***** SOURCE RECORDS *****
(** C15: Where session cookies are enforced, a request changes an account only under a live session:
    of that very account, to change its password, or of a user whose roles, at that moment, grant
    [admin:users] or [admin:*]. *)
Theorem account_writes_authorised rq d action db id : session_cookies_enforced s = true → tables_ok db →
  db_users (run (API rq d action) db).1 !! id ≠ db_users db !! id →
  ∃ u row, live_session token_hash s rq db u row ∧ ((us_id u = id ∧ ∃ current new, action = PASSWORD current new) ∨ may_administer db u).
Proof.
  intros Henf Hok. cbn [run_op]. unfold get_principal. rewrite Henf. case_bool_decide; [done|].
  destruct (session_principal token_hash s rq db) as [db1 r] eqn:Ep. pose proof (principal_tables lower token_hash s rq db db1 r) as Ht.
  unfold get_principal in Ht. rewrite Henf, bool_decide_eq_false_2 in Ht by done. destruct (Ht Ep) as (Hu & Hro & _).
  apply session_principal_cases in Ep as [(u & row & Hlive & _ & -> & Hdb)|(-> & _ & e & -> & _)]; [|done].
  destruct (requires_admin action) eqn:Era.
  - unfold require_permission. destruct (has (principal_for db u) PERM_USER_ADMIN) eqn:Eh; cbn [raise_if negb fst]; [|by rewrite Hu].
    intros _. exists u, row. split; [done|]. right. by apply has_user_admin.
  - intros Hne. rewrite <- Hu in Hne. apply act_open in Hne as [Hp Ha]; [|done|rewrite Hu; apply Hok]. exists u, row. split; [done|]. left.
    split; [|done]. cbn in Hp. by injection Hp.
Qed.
*****
***** SOURCE RECORDS *****
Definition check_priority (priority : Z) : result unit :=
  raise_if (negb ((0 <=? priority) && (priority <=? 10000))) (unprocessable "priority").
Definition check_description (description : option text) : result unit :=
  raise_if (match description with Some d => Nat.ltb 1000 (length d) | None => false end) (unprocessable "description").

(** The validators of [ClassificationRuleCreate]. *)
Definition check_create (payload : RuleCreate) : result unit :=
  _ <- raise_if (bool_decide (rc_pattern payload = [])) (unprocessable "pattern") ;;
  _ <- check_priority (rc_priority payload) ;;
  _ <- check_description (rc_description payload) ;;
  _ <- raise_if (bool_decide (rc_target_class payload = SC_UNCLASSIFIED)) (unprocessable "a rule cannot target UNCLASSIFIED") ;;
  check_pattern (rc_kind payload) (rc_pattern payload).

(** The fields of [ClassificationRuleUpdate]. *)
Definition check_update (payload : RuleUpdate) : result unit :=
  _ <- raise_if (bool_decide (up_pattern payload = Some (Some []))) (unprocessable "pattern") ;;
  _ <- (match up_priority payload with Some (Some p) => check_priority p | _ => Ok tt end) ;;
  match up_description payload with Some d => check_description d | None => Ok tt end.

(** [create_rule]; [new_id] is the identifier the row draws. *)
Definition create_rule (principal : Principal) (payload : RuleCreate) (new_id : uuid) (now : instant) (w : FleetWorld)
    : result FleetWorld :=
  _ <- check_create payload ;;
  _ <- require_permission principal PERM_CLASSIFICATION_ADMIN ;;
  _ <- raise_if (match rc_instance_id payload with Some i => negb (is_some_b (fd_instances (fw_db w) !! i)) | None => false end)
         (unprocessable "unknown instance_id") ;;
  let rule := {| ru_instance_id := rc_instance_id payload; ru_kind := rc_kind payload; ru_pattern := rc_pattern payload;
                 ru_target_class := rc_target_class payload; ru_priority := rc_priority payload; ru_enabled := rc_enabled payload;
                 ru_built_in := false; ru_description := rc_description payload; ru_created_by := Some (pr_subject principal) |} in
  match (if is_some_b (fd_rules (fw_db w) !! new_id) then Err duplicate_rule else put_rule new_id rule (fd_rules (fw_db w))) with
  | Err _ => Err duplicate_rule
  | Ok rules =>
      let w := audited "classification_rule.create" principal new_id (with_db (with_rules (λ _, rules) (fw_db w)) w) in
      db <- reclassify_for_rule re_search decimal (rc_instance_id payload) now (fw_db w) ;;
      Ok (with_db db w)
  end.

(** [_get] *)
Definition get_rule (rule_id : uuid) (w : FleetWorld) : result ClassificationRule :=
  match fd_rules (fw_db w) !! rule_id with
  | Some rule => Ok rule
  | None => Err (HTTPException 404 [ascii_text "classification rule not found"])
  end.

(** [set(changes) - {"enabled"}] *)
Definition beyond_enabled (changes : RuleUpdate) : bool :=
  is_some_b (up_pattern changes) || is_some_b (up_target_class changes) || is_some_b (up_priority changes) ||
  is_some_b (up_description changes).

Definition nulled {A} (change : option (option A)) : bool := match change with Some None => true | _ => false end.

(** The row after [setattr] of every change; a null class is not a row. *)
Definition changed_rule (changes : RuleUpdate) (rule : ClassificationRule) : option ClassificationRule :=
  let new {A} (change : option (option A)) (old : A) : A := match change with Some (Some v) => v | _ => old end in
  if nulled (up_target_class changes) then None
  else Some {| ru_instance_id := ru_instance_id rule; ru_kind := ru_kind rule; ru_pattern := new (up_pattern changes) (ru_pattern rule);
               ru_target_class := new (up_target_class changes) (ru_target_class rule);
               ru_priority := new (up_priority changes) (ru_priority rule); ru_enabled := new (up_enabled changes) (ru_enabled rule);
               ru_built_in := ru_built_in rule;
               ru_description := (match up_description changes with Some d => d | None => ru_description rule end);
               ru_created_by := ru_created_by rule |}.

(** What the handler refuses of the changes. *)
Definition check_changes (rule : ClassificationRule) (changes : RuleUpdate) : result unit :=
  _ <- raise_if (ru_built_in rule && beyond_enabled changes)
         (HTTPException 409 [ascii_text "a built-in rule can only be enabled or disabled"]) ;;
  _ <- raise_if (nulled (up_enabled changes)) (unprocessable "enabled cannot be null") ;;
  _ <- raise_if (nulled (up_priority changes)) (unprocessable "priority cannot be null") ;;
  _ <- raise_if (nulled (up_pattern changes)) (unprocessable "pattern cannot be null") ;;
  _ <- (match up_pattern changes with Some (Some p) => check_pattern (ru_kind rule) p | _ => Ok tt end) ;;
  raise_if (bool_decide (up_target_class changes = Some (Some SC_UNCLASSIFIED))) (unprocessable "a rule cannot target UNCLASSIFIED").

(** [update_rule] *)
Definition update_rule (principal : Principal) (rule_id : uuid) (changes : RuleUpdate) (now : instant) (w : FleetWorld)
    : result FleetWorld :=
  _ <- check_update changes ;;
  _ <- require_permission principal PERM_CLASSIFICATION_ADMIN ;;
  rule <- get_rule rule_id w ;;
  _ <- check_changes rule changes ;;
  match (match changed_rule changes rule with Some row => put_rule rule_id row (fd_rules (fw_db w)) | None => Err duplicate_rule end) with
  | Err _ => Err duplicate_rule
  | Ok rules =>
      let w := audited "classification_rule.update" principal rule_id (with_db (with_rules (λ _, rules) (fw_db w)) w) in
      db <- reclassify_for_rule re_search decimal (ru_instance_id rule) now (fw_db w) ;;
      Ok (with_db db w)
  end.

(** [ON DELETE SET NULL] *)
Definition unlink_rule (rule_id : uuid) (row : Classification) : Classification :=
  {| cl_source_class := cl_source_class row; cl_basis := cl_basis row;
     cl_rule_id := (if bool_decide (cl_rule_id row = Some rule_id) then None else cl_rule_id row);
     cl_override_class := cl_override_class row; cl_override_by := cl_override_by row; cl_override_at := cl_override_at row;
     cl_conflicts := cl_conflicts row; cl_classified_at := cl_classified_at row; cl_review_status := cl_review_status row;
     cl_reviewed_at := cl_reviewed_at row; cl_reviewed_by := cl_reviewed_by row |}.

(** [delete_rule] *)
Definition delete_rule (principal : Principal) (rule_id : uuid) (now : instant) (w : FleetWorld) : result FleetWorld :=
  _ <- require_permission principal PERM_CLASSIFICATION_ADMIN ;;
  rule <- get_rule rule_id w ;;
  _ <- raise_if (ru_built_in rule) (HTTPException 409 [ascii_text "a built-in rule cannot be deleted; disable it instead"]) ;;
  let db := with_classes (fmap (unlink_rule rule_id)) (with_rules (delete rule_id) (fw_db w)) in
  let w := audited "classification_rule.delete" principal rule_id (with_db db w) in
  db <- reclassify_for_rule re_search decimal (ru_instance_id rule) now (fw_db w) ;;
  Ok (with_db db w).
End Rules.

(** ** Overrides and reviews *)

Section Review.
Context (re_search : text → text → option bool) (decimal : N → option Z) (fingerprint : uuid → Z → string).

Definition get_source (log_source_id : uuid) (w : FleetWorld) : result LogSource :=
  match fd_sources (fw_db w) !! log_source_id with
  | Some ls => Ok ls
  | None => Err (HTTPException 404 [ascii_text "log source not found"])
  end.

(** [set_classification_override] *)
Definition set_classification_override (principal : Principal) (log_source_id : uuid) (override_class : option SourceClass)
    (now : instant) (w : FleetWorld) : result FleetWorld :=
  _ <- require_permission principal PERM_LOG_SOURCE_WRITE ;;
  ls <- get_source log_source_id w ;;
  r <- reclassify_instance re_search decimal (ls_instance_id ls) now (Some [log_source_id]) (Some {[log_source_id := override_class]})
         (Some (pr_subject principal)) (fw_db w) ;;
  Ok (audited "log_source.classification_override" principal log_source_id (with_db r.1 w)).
*****
***** SOURCE RECORDS *****
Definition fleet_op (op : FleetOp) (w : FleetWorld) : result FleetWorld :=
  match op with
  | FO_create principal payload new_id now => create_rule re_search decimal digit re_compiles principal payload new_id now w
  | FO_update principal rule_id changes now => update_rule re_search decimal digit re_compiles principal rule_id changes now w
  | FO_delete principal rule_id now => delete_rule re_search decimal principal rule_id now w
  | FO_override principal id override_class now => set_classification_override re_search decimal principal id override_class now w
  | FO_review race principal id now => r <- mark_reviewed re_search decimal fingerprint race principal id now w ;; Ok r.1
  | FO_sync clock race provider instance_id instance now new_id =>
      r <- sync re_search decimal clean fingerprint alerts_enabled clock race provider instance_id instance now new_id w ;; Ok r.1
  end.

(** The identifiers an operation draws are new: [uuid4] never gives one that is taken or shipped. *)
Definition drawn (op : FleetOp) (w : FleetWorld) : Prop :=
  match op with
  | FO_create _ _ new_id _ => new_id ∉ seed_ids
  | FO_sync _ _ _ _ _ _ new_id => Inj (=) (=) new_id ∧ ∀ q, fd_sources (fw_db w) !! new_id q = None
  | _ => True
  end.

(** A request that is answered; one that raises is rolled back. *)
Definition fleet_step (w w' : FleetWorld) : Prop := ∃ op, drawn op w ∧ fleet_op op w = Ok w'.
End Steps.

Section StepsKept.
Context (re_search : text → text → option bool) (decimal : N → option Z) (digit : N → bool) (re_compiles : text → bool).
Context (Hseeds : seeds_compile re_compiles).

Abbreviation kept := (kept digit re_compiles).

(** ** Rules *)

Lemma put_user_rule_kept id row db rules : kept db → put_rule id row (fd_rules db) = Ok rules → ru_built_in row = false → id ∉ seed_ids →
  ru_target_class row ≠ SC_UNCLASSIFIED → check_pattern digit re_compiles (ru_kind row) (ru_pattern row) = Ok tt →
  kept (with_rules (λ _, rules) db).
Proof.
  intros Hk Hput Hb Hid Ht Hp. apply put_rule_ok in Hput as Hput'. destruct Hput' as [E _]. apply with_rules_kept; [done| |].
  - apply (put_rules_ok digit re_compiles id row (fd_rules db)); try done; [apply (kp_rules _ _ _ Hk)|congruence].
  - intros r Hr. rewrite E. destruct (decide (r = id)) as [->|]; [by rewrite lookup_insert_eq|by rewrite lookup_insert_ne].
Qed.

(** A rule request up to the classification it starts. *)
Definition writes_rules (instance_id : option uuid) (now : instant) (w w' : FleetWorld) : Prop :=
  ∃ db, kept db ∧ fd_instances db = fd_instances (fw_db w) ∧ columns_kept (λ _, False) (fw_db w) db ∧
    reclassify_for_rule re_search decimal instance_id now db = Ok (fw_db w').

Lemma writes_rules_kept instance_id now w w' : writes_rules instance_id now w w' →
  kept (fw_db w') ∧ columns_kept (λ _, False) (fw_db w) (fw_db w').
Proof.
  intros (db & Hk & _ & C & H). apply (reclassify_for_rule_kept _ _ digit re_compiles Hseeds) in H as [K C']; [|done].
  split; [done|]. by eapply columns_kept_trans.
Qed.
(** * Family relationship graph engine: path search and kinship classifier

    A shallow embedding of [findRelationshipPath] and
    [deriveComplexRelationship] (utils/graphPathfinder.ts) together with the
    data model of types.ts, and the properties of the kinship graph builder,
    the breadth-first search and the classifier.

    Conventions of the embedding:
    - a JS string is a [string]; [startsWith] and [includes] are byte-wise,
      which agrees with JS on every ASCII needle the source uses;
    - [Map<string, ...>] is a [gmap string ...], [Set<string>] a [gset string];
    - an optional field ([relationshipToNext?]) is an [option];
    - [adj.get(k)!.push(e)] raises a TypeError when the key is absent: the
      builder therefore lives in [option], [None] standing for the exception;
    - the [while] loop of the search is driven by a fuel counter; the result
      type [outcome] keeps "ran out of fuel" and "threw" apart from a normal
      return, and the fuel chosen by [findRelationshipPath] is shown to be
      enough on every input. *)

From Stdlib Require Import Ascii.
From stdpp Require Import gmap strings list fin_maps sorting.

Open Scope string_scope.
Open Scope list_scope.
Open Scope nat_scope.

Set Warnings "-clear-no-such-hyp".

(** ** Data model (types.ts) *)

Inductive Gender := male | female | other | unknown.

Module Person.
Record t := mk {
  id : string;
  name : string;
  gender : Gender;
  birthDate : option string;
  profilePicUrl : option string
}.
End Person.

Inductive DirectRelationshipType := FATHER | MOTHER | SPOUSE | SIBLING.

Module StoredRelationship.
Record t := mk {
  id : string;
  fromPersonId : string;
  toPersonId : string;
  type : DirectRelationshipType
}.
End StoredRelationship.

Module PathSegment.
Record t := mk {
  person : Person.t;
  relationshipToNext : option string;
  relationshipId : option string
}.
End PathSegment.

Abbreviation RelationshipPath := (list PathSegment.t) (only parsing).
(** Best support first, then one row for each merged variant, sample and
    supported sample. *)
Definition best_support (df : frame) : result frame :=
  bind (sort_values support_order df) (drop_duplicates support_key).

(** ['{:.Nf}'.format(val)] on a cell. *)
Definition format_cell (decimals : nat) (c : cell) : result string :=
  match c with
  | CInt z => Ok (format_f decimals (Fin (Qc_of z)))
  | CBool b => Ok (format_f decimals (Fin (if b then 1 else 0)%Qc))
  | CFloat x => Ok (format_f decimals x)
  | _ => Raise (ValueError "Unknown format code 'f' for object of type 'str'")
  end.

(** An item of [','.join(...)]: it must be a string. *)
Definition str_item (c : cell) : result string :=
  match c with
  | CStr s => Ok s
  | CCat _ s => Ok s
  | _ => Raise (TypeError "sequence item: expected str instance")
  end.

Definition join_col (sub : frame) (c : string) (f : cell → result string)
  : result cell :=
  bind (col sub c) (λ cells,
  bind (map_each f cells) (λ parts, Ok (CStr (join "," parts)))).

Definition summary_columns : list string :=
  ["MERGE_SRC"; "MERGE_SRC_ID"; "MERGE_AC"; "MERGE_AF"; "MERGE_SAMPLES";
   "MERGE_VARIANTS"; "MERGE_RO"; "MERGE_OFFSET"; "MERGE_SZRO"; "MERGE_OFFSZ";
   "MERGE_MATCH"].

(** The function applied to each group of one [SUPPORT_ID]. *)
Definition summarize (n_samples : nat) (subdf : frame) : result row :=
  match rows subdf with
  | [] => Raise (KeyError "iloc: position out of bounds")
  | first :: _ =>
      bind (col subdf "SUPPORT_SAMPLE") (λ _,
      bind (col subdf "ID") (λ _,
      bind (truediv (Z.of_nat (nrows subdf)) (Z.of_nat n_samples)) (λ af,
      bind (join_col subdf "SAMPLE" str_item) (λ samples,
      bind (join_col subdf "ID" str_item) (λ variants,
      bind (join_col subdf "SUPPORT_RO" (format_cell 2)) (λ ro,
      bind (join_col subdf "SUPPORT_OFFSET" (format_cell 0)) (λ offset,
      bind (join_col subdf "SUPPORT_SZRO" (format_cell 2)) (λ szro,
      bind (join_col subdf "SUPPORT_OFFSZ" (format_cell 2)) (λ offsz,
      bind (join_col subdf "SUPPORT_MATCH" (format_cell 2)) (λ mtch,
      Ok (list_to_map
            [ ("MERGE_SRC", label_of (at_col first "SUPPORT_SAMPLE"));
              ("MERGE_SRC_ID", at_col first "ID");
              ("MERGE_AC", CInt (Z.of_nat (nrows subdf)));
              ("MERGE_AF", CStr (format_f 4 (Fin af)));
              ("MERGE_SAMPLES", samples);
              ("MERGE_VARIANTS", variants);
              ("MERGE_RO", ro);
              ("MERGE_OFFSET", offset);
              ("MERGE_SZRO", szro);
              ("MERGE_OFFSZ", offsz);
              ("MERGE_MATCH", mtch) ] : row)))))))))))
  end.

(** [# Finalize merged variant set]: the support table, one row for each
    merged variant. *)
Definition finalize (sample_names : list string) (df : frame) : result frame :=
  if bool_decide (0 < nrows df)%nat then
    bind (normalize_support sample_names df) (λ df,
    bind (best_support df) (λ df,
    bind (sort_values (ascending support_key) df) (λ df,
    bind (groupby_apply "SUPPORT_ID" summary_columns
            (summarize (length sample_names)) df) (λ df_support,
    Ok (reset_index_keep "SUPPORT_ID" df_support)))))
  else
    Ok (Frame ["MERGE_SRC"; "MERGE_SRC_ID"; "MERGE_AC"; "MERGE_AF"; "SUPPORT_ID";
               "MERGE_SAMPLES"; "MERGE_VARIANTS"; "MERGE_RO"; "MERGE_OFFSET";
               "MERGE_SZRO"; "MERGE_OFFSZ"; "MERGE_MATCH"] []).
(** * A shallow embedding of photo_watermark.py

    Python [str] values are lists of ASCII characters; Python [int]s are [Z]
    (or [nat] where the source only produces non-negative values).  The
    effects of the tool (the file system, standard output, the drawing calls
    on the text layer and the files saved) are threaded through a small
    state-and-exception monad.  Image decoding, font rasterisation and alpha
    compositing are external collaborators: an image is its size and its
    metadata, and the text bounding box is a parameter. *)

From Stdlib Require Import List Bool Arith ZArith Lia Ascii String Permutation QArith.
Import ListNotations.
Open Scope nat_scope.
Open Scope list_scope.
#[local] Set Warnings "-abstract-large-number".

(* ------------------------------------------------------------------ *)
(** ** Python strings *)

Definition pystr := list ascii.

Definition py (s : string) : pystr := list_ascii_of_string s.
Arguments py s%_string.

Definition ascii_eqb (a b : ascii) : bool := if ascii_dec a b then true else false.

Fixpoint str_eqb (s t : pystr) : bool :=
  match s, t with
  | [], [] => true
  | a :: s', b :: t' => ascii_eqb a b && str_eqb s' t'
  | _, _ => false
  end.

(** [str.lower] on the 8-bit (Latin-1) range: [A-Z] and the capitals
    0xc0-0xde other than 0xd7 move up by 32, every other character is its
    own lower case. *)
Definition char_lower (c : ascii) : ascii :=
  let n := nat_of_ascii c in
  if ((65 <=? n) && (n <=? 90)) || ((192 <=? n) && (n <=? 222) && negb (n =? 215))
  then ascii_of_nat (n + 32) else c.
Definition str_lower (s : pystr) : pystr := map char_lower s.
*****
**EXERCISE GOAL:**
Extract from the records above the lines from the one containing "(** [set_classification_override] *)" to the one containing "(with_db r.1 w)).", both lines included, exactly as they appear and with nothing else.

**RESPONSE TO THE TASK:**
(** [set_classification_override] *)
Definition set_classification_override (principal : Principal) (log_source_id : uuid) (override_class : option SourceClass)
    (now : instant) (w : FleetWorld) : result FleetWorld :=
  _ <- require_permission principal PERM_LOG_SOURCE_WRITE ;;
  ls <- get_source log_source_id w ;;
  r <- reclassify_instance re_search decimal (ls_instance_id ls) now (Some [log_source_id]) (Some {[log_source_id := override_class]})
         (Some (pr_subject principal)) (fw_db w) ;;
  Ok (audited "log_source.classification_override" principal log_source_id (with_db r.1 w)).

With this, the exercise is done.